How cutting back on ownership can make people feel great It’s human nature to attach a lot of meaning to things. People get a sense of identity and control from things they can associate with themselves: gifts they receive from others, clothes they buy for themselves, and even the furniture they use at the office. The more they “own,” the better they tend to feel.

But owning more things can actually have a negative impact on people’s well-being in the long run, according to an article published by Forbes.

The report cites a paper from Sarah Newcomb, a behavioural economist with Morningstar. Newcomb surveyed US adults with varying degrees of wealth and income, asking them how much “control” they felt over their financial lives. She also got information on how they viewed their finances (whether they felt positive or negative), as well as their emotional well-being as gauged through positive feelings like joy, peace, and satisfaction.

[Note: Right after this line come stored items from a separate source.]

(** * conceitos-do-nodejs: the in-memory to-do service of [src/index.js]

    A shallow embedding of the Express application: the [users] array, the
    [checksExistsUserAccount] middleware and the six route handlers, followed
    by the properties of the service that the specification states.

    The handlers mutate shared objects ([user.todo] aliases an element of
    [user.todos]), so [Todo] objects live in a heap and arrays hold
    references.  What the handlers take from outside, the result of
    [uuidv4()] and the clock, is an input of each request. *)

From Stdlib Require Import Floats.
From stdpp Require Import base numbers strings option list.

Set Warnings "-clear-no-such-hyp,-register-all".

(** ** JavaScript values *)

(** Objects are handled by reference; a reference is the allocation number of
    the object. *)
Abbreviation loc := nat (only parsing).

(** What a field of a parsed JSON body, or a header, can hold.  A numeric field
    is an IEEE-754 double; an array or an object is a reference [r] to what
    the JSON text listed: the elements, or the own properties by key. *)
Inductive value :=
  | Undefined
  | Null
  | Boolean (b : bool)
  | Number (x : float)
  | Str (s : string)
  | Array (r : loc) (elements : list value)
  | Object (r : loc) (fields : list (string * value)).

(** [a === b] on such values: same type and same primitive value, doubles by
    IEEE equality, objects by identity. *)
Definition strict_eq (a b : value) : bool :=
  match a, b with
  | Undefined, Undefined => true
  | Null, Null => true
  | Boolean x, Boolean y => bool_decide (x = y)
  | Number x, Number y => PrimFloat.eqb x y
  | Str x, Str y => bool_decide (x = y)
  | Array x _, Array y _ => bool_decide (x = y)
  | Object x _, Object y _ => bool_decide (x = y)
  | _, _ => false
  end.
(** * Verification of [java/kotlin-extractor/build.py]

    A shallow embedding of the Kotlin extractor build script: Python
    strings are [string], the file system is a finite map from paths to
    nodes, and the script's effects (file system, the two output streams,
    child processes, exceptions and [sys.exit]) are threaded through a small
    state-and-error monad. *)

From Stdlib Require Import ZArith Ascii.
From stdpp Require Import gmap strings list fin_maps.

Local Open Scope Z_scope.

(** ** Python strings *)

Module Str.

Definition nl : string := String (ascii_of_nat 10) "".
Definition dquote : string := String (ascii_of_nat 34) "".

Fixpoint drop (n : nat) (s : string) : string :=
  match n, s with
  | O, _ => s
  | S n', String _ s' => drop n' s'
  | S _, EmptyString => EmptyString
  end.

(** [s.startswith(p)] *)
Fixpoint startswith (s p : string) {struct p} : bool :=
  match p, s with
  | EmptyString, _ => true
  | String a p', String b s' => if decide (a = b) then startswith s' p' else false
  | String _ _, EmptyString => false
  end.

(** [sub in s] *)
Fixpoint contains (sub s : string) : bool :=
  startswith s sub ||
  match s with
  | EmptyString => false
  | String _ s' => contains sub s'
  end.

(** [s.endswith(p)] *)
Definition endswith (s p : string) : bool :=
  startswith (String.rev s) (String.rev p).

(** [s.replace(old, new)] scans left to right and replaces the
    non-overlapping occurrences of [old].  [skip] counts the characters of a
    matched occurrence that are still to be dropped. *)
Fixpoint replace_from (old new : string) (skip : nat) (s : string) : string :=
  match s with
  | EmptyString => EmptyString
  | String c s' =>
      match skip with
      | S k => replace_from old new k s'
      | O =>
          if startswith s old
          then new +:+ replace_from old new (String.length old - 1) s'
          else String c (replace_from old new O s')
      end
  end.

(** With an empty [old] Python inserts [new] before every character and at
    the end. *)
Fixpoint intersperse (new s : string) : string :=
  match s with
  | EmptyString => new
  | String c s' => new +:+ String c (intersperse new s')
  end.

Definition replace (s old new : string) : string :=
  match old with
  | EmptyString => intersperse new s
  | String _ _ => replace_from old new O s
  end.

(** [sep.join(l)] *)
Fixpoint join (sep : string) (l : list string) : string :=
  match l with
  | [] => ""
  | [x] => x
  | x :: l' => x +:+ sep +:+ join sep l'
  end.

Fixpoint concat (l : list string) : string :=
  match l with
  | [] => ""
  | x :: l' => x +:+ concat l'
  end.

Fixpoint forallb (f : ascii → bool) (s : string) : bool :=
  match s with
  | EmptyString => true
  | String c s' => f c && forallb f s'
  end.

End Str.

(** ** Text files *)

(** The script opens its files in text mode.  With universal newlines,
    reading turns [\r\n] and a lone [\r] into [\n]; writing turns [\n] into
    [os.linesep].  A string stands for the bytes of a text in the encoding
    of the platform, which is taken to agree with ASCII on the characters of
    the script; reading a file whose bytes do not decode raises
    [UnicodeDecodeError]. *)
Definition lf : ascii := ascii_of_nat 10.
Definition cr : ascii := ascii_of_nat 13.

Fixpoint read_newlines (s : string) : string :=
  match s with
  | EmptyString => EmptyString
  | String c s' =>
      if decide (c = cr) then
        match s' with
        | String c' s'' =>
            if decide (c' = lf) then String lf (read_newlines s'')
            else String lf (read_newlines s')
        | EmptyString => String lf EmptyString
        end
      else String c (read_newlines s')
  end.

Fixpoint write_newlines (linesep s : string) : string :=
  match s with
  | EmptyString => EmptyString
  | String c s' =>
      (if decide (c = lf) then linesep else String c EmptyString)
      +:+ write_newlines linesep s'
  end.

(** ** [shlex] *)

(** The characters [shlex.quote] leaves alone: [[a-zA-Z0-9_@%+=:,./-]]. *)
Definition shlex_safe (c : ascii) : bool :=
  let n := nat_of_ascii c in
  ((97 <=? n) && (n <=? 122))%nat || ((65 <=? n) && (n <=? 90))%nat ||
  ((48 <=? n) && (n <=? 57))%nat ||
  Str.contains (String c "") "_@%+=:,./-".

Definition shlex_quote (s : string) : string :=
  if decide (s = "") then "''"
  else if Str.forallb shlex_safe s then s
  else "'" +:+ Str.replace s "'" ("'" +:+ Str.dquote +:+ "'" +:+ Str.dquote +:+ "'") +:+ "'".

Definition shlex_join (cmd : list string) : string :=
  Str.join " " (shlex_quote <$> cmd).

(** ** Paths and the file system *)

(** A path string is read as its list of components, split at [/]; empty
    components and [.] are dropped.  A component [..] is not resolved, nor
    is a backslash taken for a separator as Windows does: two spellings of
    one location are two keys of the map.  The paths the script builds from
    fixed names are plain; a version string reaches the name of a build
    directory as it is, and a property that depends on where a build
    directory lies asks for a [plain_name]. *)
Fixpoint components (s : string) : list string :=
  match s with
  | EmptyString => [""]
  | String c s' =>
      if decide (c = "/"%char) then "" :: components s'
      else match components s' with
           | [] => [String c ""]
           | x :: xs => String c x :: xs
           end
  end.

Definition keep_component (x : string) : bool :=
  bool_decide (x ≠ "" ∧ x ≠ ".").

Definition parse_path (s : string) : list string :=
  List.filter keep_component (components s).

(** What lies at a path: a regular file or a directory.  Symbolic links
    and other kinds of files are not modelled. *)
Inductive node := File (content : string) | Dir.

Global Instance node_eq_dec : EqDecision node.
Proof. solve_decision. Defined.

Definition is_dir (n : option node) : bool :=
  match n with Some Dir => true | _ => false end.

Definition is_file (n : option node) : bool :=
  match n with Some (File _) => true | _ => false end.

Newcomb found a strong correlation between a sense of power over the financial choices they make and the experience of positive feelings. The amount of money people had or earned wasn’t the biggest factor in determining happiness. In fact, the effect that feelings of empowerment have on emotional being was more than twice that exerted by income.

One surprising finding was that people with higher salaries often reported feeling stress. Newcomb explained this by pointing out how costs of upkeep can pile up, and people who live a more minimal lifestyle don’t have to deal with that. “One of the benefits of scaling down is your maintenance costs are lower,” she said. “The more that you have, the more that you need to maintain.”

A similar line of thinking can be applied to retail therapy. The exercise can provide a temporary high, but it often leaves behind a greater downside. “What we need to understand is that the cost is permanent, and the benefit is not,” she said.

Newcomb concluded that sticking to the bare necessities frees up more mental and emotional resources over the long run, which could lead to an enhanced feeling of control. “It is the feeling of power, not necessarily the exercise of it, that we found was linked to emotional well-being,” she said.